The Fall 2014 VIVO Hackathon took place at Cornell University’s Mann Library in Ithaca, New York from Oct. 13-15. More than 30 enthusiastic developers from around the US and Canada in were in attendance. Fall colors, gorge hikes, trips to local eateries and opportunities for making friends around shared interests in leveraging the VIVO interdisciplinary semantic web! framework all contributed to a lively and successful event.
On Wednesday morning project teams participated in a closing session where accomplishments were shared with the group. “Show and tell” reports included slides and pointers to code contributions, issues being tracked, and new documentation. Slides and notes are available here at http://goo.gl/uWZU5c, including pointers to GitHub from projects producing code.
Here are a few highlights.
A data visualization hack team set out to identify and gather external authoritative data to help VIVO institutions understand their sources of grant funding. The aim was to populate a “bubble map” visualization that would highlight the location and level of support from organizations providing grant funding to universities using VIVO. It was no surprise that in the initial visualization of the map of the US many large bubbles appeared over Washington, DC, leading the team to look for more specific address information than can be found in existing data sources such as FundRef. Using federal tax id numbers, the team linked additional zip+4 and classification information to the FundRef data so that a registry accessible as linked data will make it easier for VIVO institutions to "follow the (grant) money".
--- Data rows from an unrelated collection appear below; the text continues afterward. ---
(* ===== verification/Date.v ===== *)
(** * Dates (common/types/date_t.{h,cpp})

    A [date_t] is a number of days since 1970-01-01 ([int32_t]).  The loops that
    shift a year by whole 400-year periods take fuel; [DateFacts.v] shows that the fuel
    chosen is enough for every [int32_t].  Sums that stay in range for every
    [int32_t] input are plain; the others use [signed].  Text is a list of
    characters, an index of it a natural number. *)

From Stdlib Require Import Ascii String.
From stdpp Require Import pretty.
From S2P Require Import Prelude.
From S2P Require Import Interval.

(** * Calendar tables (common/types/date_t.cpp)

    The constant arrays of class [Date], copied from the source. *)

Definition NORMAL_DAYS : list Z :=
  [0; 31; 28; 31; 30; 31; 30; 31; 31; 30; 31; 30; 31].

Definition LEAP_DAYS : list Z :=
  [0; 31; 29; 31; 30; 31; 30; 31; 31; 30; 31; 30; 31].

Definition CUMULATIVE_LEAP_DAYS : list Z :=
  [0; 31; 60; 91; 121; 152; 182; 213; 244; 274; 305; 335; 366].

Definition CUMULATIVE_DAYS : list Z :=
  [0; 31; 59; 90; 120; 151; 181; 212; 243; 273; 304; 334; 365].

Definition MONTH_PER_DAY_OF_YEAR : list Z :=
  [1; 1; 1; 1; 1; 1; 1; 1; 1; 1; 1; 1; 1; 1; 1; 1; 1; 1; 1; 1; 1; 1; 1; 1; 1; 1; 1; 1; 1; 1; 1;
   2; 2; 2; 2; 2; 2; 2; 2; 2; 2; 2; 2; 2; 2; 2; 2; 2; 2; 2; 2; 2; 2; 2; 2; 2; 2; 2; 2; 3; 3; 3;
   3; 3; 3; 3; 3; 3; 3; 3; 3; 3; 3; 3; 3; 3; 3; 3; 3; 3; 3; 3; 3; 3; 3; 3; 3; 3; 3; 3; 4; 4; 4;
   4; 4; 4; 4; 4; 4; 4; 4; 4; 4; 4; 4; 4; 4; 4; 4; 4; 4; 4; 4; 4; 4; 4; 4; 4; 4; 4; 5; 5; 5; 5;
   5; 5; 5; 5; 5; 5; 5; 5; 5; 5; 5; 5; 5; 5; 5; 5; 5; 5; 5; 5; 5; 5; 5; 5; 5; 5; 5; 6; 6; 6; 6;
   6; 6; 6; 6; 6; 6; 6; 6; 6; 6; 6; 6; 6; 6; 6; 6; 6; 6; 6; 6; 6; 6; 6; 6; 6; 6; 7; 7; 7; 7; 7;
   7; 7; 7; 7; 7; 7; 7; 7; 7; 7; 7; 7; 7; 7; 7; 7; 7; 7; 7; 7; 7; 7; 7; 7; 7; 7; 8; 8; 8; 8; 8;
   8; 8; 8; 8; 8; 8; 8; 8; 8; 8; 8; 8; 8; 8; 8; 8; 8; 8; 8; 8; 8; 8; 8; 8; 8; 8; 9; 9; 9; 9; 9;
   9; 9; 9; 9; 9; 9; 9; 9; 9; 9; 9; 9; 9; 9; 9; 9; 9; 9; 9; 9; 9; 9; 9; 9; 9; 10; 10; 10; 10;
   10; 10; 10; 10; 10; 10; 10; 10; 10; 10; 10; 10; 10; 10; 10; 10; 10; 10; 10; 10; 10; 10; 10;
   10; 10; 10; 10; 11; 11; 11; 11; 11; 11; 11; 11; 11; 11; 11; 11; 11; 11; 11; 11; 11; 11; 11;
   11; 11; 11; 11; 11; 11; 11; 11; 11; 11; 11; 12; 12; 12; 12; 12; 12; 12; 12; 12; 12; 12; 12;
   12; 12; 12; 12; 12; 12; 12; 12; 12; 12; 12; 12; 12; 12; 12; 12; 12; 12; 12].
The ontology! team tackled the challenges of sharing local ontology extensions to benefit other institutions and evolve VIVO ontology in concert. The team identified key requirements for a central ontology registry where VIVO installations could review available extensions and/or submit new proposed classes, properties!, or terms for review and possible adoption in subsequent VIVO-ISF ontology releases. The same platform could potentially also manage a registry of URIs for people, educational and funding organizations, journals, events, and vocabulary terms as persistent identifiers. By associating ORCID and/or VIAF records with registry entries wherever available, VIVO URIs from the registry could be linked to and/or added to Library of Congress and/or OCLC authority records used in library catalogs all over the world.
The principles of open data and linked data are central to the VIVO framework. Where and how to find the right authoritative data was a theme running through several hacks. Where do data come from? Where are data first generated? One team was concerned with how to include links to other, related things when publishing data on the web and proposed a simple version of a “VIVO requester” service that could use the vivoweb.org registry proposed above to determine who already has a persistent URI for a funding organization or the right vocabulary of equipment or research resource types for a particular purpose.
Anyone who has worked in a wiki knows that it can become unmanageable over time with many people contributing entries without a clear structure or editorial review. Making the VIVO wiki less wacky was the subject of a hack that sought to address a commonly perceived lack of documentation by improving the structure and tagging existing content and making it more clear to potential contributors where new content belongs. The DSpace wiki space demonstrates one approach to wiki structure that separates technical documentation varying with each release from introductory and explanatory documentation. Highlighting fewer topical categories, renaming files for consistency and moving technical documents into space-specific versions were among improvements made to the VIVO wiki.
Faceted browsing to support dynamic filters on browse pages or search results requires adding facets to existing page templates. The faceted browse hack added a faceted search of people by research area, and a start was made on building a more general capability that can be configured on a per-site basis without having to modify code.
Embedding Schema.org tags for SEO (search engine optimization) in VIVO requires only modest changes to page templates and will be an out-of-the-box capability in the upcoming release of VIVO v1.8. Google now builds its search results based on recognizing content and structure in Schema.org tags embedded in the HTML on web pages. This hack adds these tags to VIVO’s display pages and will make VIVO data more visible in Google and other search engines while also providing additional descriptive information in search results to benefit users.
Max Hu from Memorial University in Newfoundland demonstrated a Drupal CMS +VIVO data site: YAFFLE (http://www.yaffle.ca), where data developed and stored in VIVO is presented to users through Drupal pages providing additional entry points and help support.
Josh Hanna from the University of Florida worked on testing VIVO with the Stardog enterprise graph database (http://stardog.com) to see whether a commercial triple store could provide better performance with increasing amounts of data. Leveraging the VIVO community to negotiate academic Stardog licenses was discussed. Weill Cornell is also testing VIVO on other triple store platforms.
Patrick West reviewed the Deep Carbon Observatory Data Portal for the Deep Carbon Observatory (https://deepcarbon.net), a project led by RPI and funded by the Sloan Foundation. A Drupal front end with VIVO integration provides a variety of visualizations; persistent URI handles for every dataset link users back to VIVO as the primary metadata store. This functionality required a code modification in VIVO core to return the persistent data handles from the data repository at the time of dataset upload.
Northwestern University has offered to host the next VIVO Hackathon in 2015. More information to come.